Intanto, dal 2004, in Italia nasce il progetto NAME alla ASL di Firenze: la MN applicata in una Organizzazione sanitaria. Tutto inizia con eventi formativi che fanno focus sulla illness, sulla storia, sul vissuto, sull’esperienza personale di chi non sta bene; sull’“alleanza terapeutica” e le ricadute nel sistema della cura. Poi continua con un programma di formazione-ricerca-applicazione nella pratica di cura e infine con la formalizzazione del Laboratorio NAME che impegna negli stessi obiettivi professionisti di strutture sanitarie e amministrativo/ organizzative.

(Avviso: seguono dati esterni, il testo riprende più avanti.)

(* ===== verification/Dispatch.v ===== *)
(** * The dispatcher against a capability interface

    The specification asks (design notes) for two changes of structure that
    leave the behaviour as it is: one capability interface with one
    implementation per backend, chosen once, in place of the test of
    [isOnDesktop] that every method repeats; and a staged request that
    carries a tag of the six operations in place of a member name.  This file
    writes both down ([Backend], [dispatch], [RequestDescriptor],
    [flush_static]) and proves that the methods of the source are equal to
    them: in one execution, in every interleaving in which the mode flag is
    constant, and in every world that the plugin can reach.  For a tagged
    request the flush never meets a name that it cannot call; [tag] reads the
    tag back from a stored descriptor, and fails on every name that is not
    the name of one of the six operations. *)

From S2P Require Import Prelude JsValue Proc Plugin Gate Lifecycle Slot Settle.
From S2P Require Import EventLoop Invariants.

(** ** The interface and its two implementations *)

(** The capabilities of a backend: generate, complete, answer, explain,
    explainError, insert. *)
Class Backend : Type := {
  generate : value → M value;
  complete : value → M value;
  answer : value → M value;
  explain : value → value → value → M value;
  explainError : value → value → M value;
  insert : value → value → M value
}.

(** The desktop plugin [remixAID]; it is not passed the [params] of
    [error_explaining]. *)
Definition local_companion : Backend := {|
  generate p := desktop "code_generation" [p];
  complete p := desktop "code_completion" [p];
  answer p := desktop "solidity_answer" [p];
  explain p c params := desktop "code_explaining" [p; c; params];
  explainError p params := desktop "error_explaining" [p];
  insert pfx sfx := desktop "code_insertion" [pfx; sfx]
|}.

(** The remote inferencer. *)
Definition remote_endpoint : Backend := {|
  generate p := remote "code_generation" [p];
  complete p := remote "code_completion" [p];
  answer p := remote "solidity_answer" [p];
  explain p c params := remote "code_explaining" [p; c; params];
  explainError p params := remote "error_explaining" [p; params];
  insert pfx sfx := remote "code_insertion" [pfx; sfx]
|}.

(** The implementation that the constructor's [inDesktop] selects. *)
Definition active_backend (inDesktop : bool) : Backend :=
  if inDesktop then local_companion else remote_endpoint.

Section dispatcher.
Context `{RemixAICore} `{Backend}.

(** The busy gate, once. *)
Definition gated (t : M value) : M value :=
  s ← get;
  if isInferencing s then busy_warning;; mret (Prim Undefined) else t.

(** The echo of the result to the terminal, once. *)
Definition echoed (params : value) (t : M value) : M value :=
  result ← t; echo result params;; mret result.

(** The six operations over the interface. *)
Definition dispatch (op : operation) (args : list value) : M value :=
  let params i := default_param GenerationParams (arg i args) in
  match op with
  | op_code_generation => gated (generate (arg 0 args))
  | op_code_completion => complete (arg 0 args)
  | op_solidity_answer =>
      gated (newPrompt ← await (ChatCommand (arg 0 args));
             echoed (params 1) (answer newPrompt))
  | op_code_explaining =>
      gated (echoed (params 2) (explain (arg 0 args) (arg 1 args) (params 2)))
  | op_error_explaining => gated (echoed (params 2) (explainError (arg 0 args) (params 2)))
  | op_code_insertion => insert (arg 0 args) (arg 1 args)
  end.

End dispatcher.

(** ** The tagged request *)

(** The descriptor of the specification: the operation is one of six. *)
Record RequestDescriptor : Type := {
  operationName : operation;
  descriptor_prompt : value;
  descriptor_context : value
}.

(** The descriptor that [chatPipe] stores for a tagged request. *)
Definition erase (d : RequestDescriptor) : chatRequestBufferT :=
  {| fn_name := Str (operation_name (operationName d));
     prompt := descriptor_prompt d; context := descriptor_context d |}.

(** The operation behind a method, for the methods of the six operations. *)
Definition operation_of_method (m : method) : option operation :=
  match m with
  | m_code_generation => Some op_code_generation
  | m_code_completion => Some op_code_completion
  | m_solidity_answer => Some op_solidity_answer
  | m_code_explaining => Some op_code_explaining
  | m_error_explaining => Some op_error_explaining
  | m_code_insertion => Some op_code_insertion
  | _ => None
  end.

(** The tagged request that a stored descriptor stands for, if its name is
    the name of one of the six operations: the check that the specification
    asks [stage] to make, and that [chatPipe] does not make. *)
Definition tag (b : chatRequestBufferT) : option RequestDescriptor :=
  op ← method_of_value (fn_name b) ≫= operation_of_method;
  Some {| operationName := op; descriptor_prompt := prompt b;
          descriptor_context := context b |}.

(** The flush of a tagged request: the call is to a function that is known,
    with the arguments in the positions in which the source passes them. *)
Definition flush_static `{RemixAICore} (d : RequestDescriptor) (params : value) : M value :=
  let params := default_param GenerationParams params in
  result ← spawn (perform (operationName d)
                    [descriptor_prompt d; descriptor_context d; params]);
  modify (set_chatRequestBuffer None);;
  result.

(** The request of the scenarios of the specification, tagged. *)
Definition tagged_question : RequestDescriptor :=
  {| operationName := op_solidity_answer;
     descriptor_prompt := Str "What is a mapping?"; descriptor_context := Null |}.

Section equivalence.
Context `{RemixAICore}.
Implicit Types (s : RemixAIPlugin) (op : operation) (args : list value)
  (d : RequestDescriptor).

(** ** Lemmas *)

Lemma exec_dispatch env op args s :
  exec env (perform op args) s =
  exec env (@dispatch _ (active_backend (isOnDesktop s)) op args) s.
Proof.
  destruct op; simpl; destruct (isInferencing s), (isOnDesktop s) eqn:Hd; simpl; try done.
  all: destruct (env _) as [e|v]; simpl; try done.
  all: by rewrite ?Hd.
Qed.

Lemma method_of_value_erase d :
  method_of_value (fn_name (erase d)) = Some (operation_method (operationName d)).
Proof. apply method_of_string_name. Qed.

Lemma operation_of_method_Some m op :
  operation_of_method m = Some op ↔ m = operation_method op.
Proof. destruct m, op; simpl; naive_solver. Qed.

Lemma tag_erase d : tag (erase d) = Some d.
Proof.
  unfold tag. rewrite method_of_value_erase. simpl.
  rewrite (proj2 (operation_of_method_Some _ (operationName d))) by done. by destruct d.
Qed.

Lemma tag_Some b d : tag b = Some d → erase d = b.
Proof.
  unfold tag. destruct (method_of_value (fn_name b)) as [m|] eqn:Hm; simpl; [|done].
  destruct (operation_of_method m) as [op|] eqn:Hop; simpl; [|done]. intros [= <-].
  apply operation_of_method_Some in Hop as ->. apply method_of_value_Some in Hm.
  destruct b. unfold erase, operation_name. simpl in *. by subst.
Qed.

(** ** Theorems *)

(** C27: the methods of the source are the dispatcher over the interface,
    in every interleaving.  For a mode flag that does not change, each of the
    six operations and the dispatcher that holds the backend of that mode
    write the same states, emit the same events and await the same requests,
    segment by segment, in whatever states they are resumed. *)
Theorem dispatch_agrees b op args s :
  isOnDesktop s = b →
  agree (λ s, isOnDesktop s = b) s (perform op args)
        (@dispatch _ (active_backend b) op args).
Proof.
  intros Hs. destruct op, b; unfold gated, echoed; agree_tac;
    repeat (progress unfold echo, lift; agree_tac).
Qed.

(** The backend can be chosen once, at construction.  In every world
    that a plugin constructed with [inDesktop = b] can reach, each operation
    executes as the dispatcher that was given the backend of [b] when the
    plugin was made. *)
Theorem dispatch_fixed_at_construction depth b w env op args :
  live depth b w →
  exec env (perform op args) (plugin w) =
  exec env (@dispatch _ (active_backend b) op args) (plugin w).
Proof. intros ((<- & _) & _)%mode_live. apply exec_dispatch. Qed.

(** For a tagged request the dynamic call is a static one.  When the
    staged name is the name of one of the six operations, the flush of the
    source runs as the flush that calls that operation directly, with the
    stored prompt and context and the flush's [params] as its three
    arguments. *)
Theorem flush_static_equiv depth params s d :
  chatRequestBuffer s = Some (erase d) →
  run (ProcessChatRequestBuffer (call_method (S depth)) params) s =
  run (flush_static d params) s.
Proof.
  intros Hb. unfold ProcessChatRequestBuffer, flush_static.
  cbn [run mbind proc_bind bind get]. rewrite Hb.
  destruct d as [[] p c]; reflexivity.
Qed.

(** A tagged request cannot block the slot.  Whatever operation is
    staged, the flush calls it and empties the slot. *)
Theorem tagged_flush_empties_slot depth params s d :
  chatRequestBuffer s = Some (erase d) →
  chatRequestBuffer (run (ProcessChatRequestBuffer (call_method (S depth)) params) s).1.1
    = None.
Proof.
  intros Hb.
  rewrite (run_flush _ _ _ _ (operation_method (operationName d)) Hb)
    by apply method_of_value_erase.
  by destruct (run _ s) as [[??]?].
Qed.

(** The tag and the stored name determine each other.  A stored
    descriptor has a tag exactly when it is the descriptor that [chatPipe]
    stores for that tagged request: erasing a tag and reading it back gives
    the tagged request, and a descriptor whose name is not the name of one of
    the six operations (a misspelt name, a value that is not a string, the
    name of another method of the class) has no tag. *)
Theorem descriptor_roundtrip b d : tag b = Some d ↔ b = erase d.
Proof. split; [by intros <-%tag_Some|intros ->; apply tag_erase]. Qed.

End equivalence.

(** ** Witnesses *)

#[local] Existing Instance remix_ai_core.

Lemma dispatch_agrees_witness :
  agree (λ s, isOnDesktop s = false) (new_RemixAIPlugin false)
    (perform op_solidity_answer [Prim (Str "What is a mapping?")])
    (@dispatch _ (active_backend false) op_solidity_answer
       [Prim (Str "What is a mapping?")]).
Proof. by apply dispatch_agrees. Defined.

Lemma dispatch_fixed_at_construction_witness :
  exec (λ _, inr (Prim (Str "ok"))) (perform op_code_explaining [])
       (plugin (world_after 1 true [Call m_onActivation []])) =
  exec (λ _, inr (Prim (Str "ok"))) (@dispatch _ (active_backend true) op_code_explaining [])
       (plugin (world_after 1 true [Call m_onActivation []])).
Proof. apply (dispatch_fixed_at_construction 1 true), world_after_reachable. Defined.

Lemma flush_static_equiv_witness :
  run (ProcessChatRequestBuffer (call_method 1) Undefined)
      (set_chatRequestBuffer (Some (erase tagged_question)) (new_RemixAIPlugin true)) =
  run (flush_static tagged_question Undefined)
      (set_chatRequestBuffer (Some (erase tagged_question)) (new_RemixAIPlugin true)).
Proof. by apply flush_static_equiv. Defined.

Lemma tagged_flush_empties_slot_witness :
  chatRequestBuffer
    (run (ProcessChatRequestBuffer (call_method 1) Undefined)
         (set_chatRequestBuffer (Some (erase tagged_question)) (new_RemixAIPlugin true))).1.1
    = None.
Proof. by apply (tagged_flush_empties_slot 0 _ _ tagged_question). Defined.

Tra i tanti strumenti e i metodi della MN utilizzati nel Laboratorio NAME ricordiamo le interviste negli ambiti del carcinoma mammario, dello scompenso cardiaco, dell’Alzheimer e della Terapia Intensiva che hanno dato spunti di cambiamento organizzativo; il Decalogo del buon paziente e del buon medico che, elaborato ex novo, ha evidenziato come uno strumento narrativo può migliorare le scelte e gli stili di vita dei pazienti, il gradimento dei servizi e perfino l’aderenza alle terapie. NAME è un progetto ripetibile, ha reso chiaro ed evidente come la narrazione aiuti chi ha una malattia a fare ordine, divenendo terapeutica; aiuta i professionisti a conoscere meglio le persone, a individuare i momenti in cui la comunicazione, la relazione e l’ascolto si fanno irrinunciabili, a costruire percorsi di cura condivisi, a riflettere sul proprio modo di curare e a migliorare la complicità. In Italia è una Consensus Conference a definire e raccomandare la MN: “una metodologia d’intervento clinico-assistenziale basata su una specifica competenza comunicativa. La narrazione è lo strumento fondamentale per acquisire, comprendere e integrare i diversi punti di vista di quanti intervengono nella malattia e nel processo di cura. Il fine è la costruzione condivisa di un percorso di cura personalizzato (storia di cura). La MN si integra con l’evidence based medicine (EBM) e, tenendo conto della pluralità delle prospettive, rende le decisioni clinico-assistenziali più complete, personalizzate, efficaci e appropriate. La narrazione del paziente e di chi se ne prende cura è un elemento imprescindibile della medicina contemporanea, fondata sulla partecipazione attiva dei soggetti coinvolti nelle scelte”. La stessa Conferenza di Consenso dichiara che la MN può essere utilizzata negli ambiti di: prevenzione, diagnosi, terapia e riabilitazione; aderenza al trattamento; funzionamento del team di cura; consapevolezza del ruolo professionale e del proprio mondo emotivo da parte degli operatori sanitari e socio-sanitari; prevenzione del burn-out degli operatori e dei caregiver; promozione e implementazione del PDTA; ottimizzazione delle risorse economiche; prevenzione dei contenziosi giuridici e della medicina difensiva.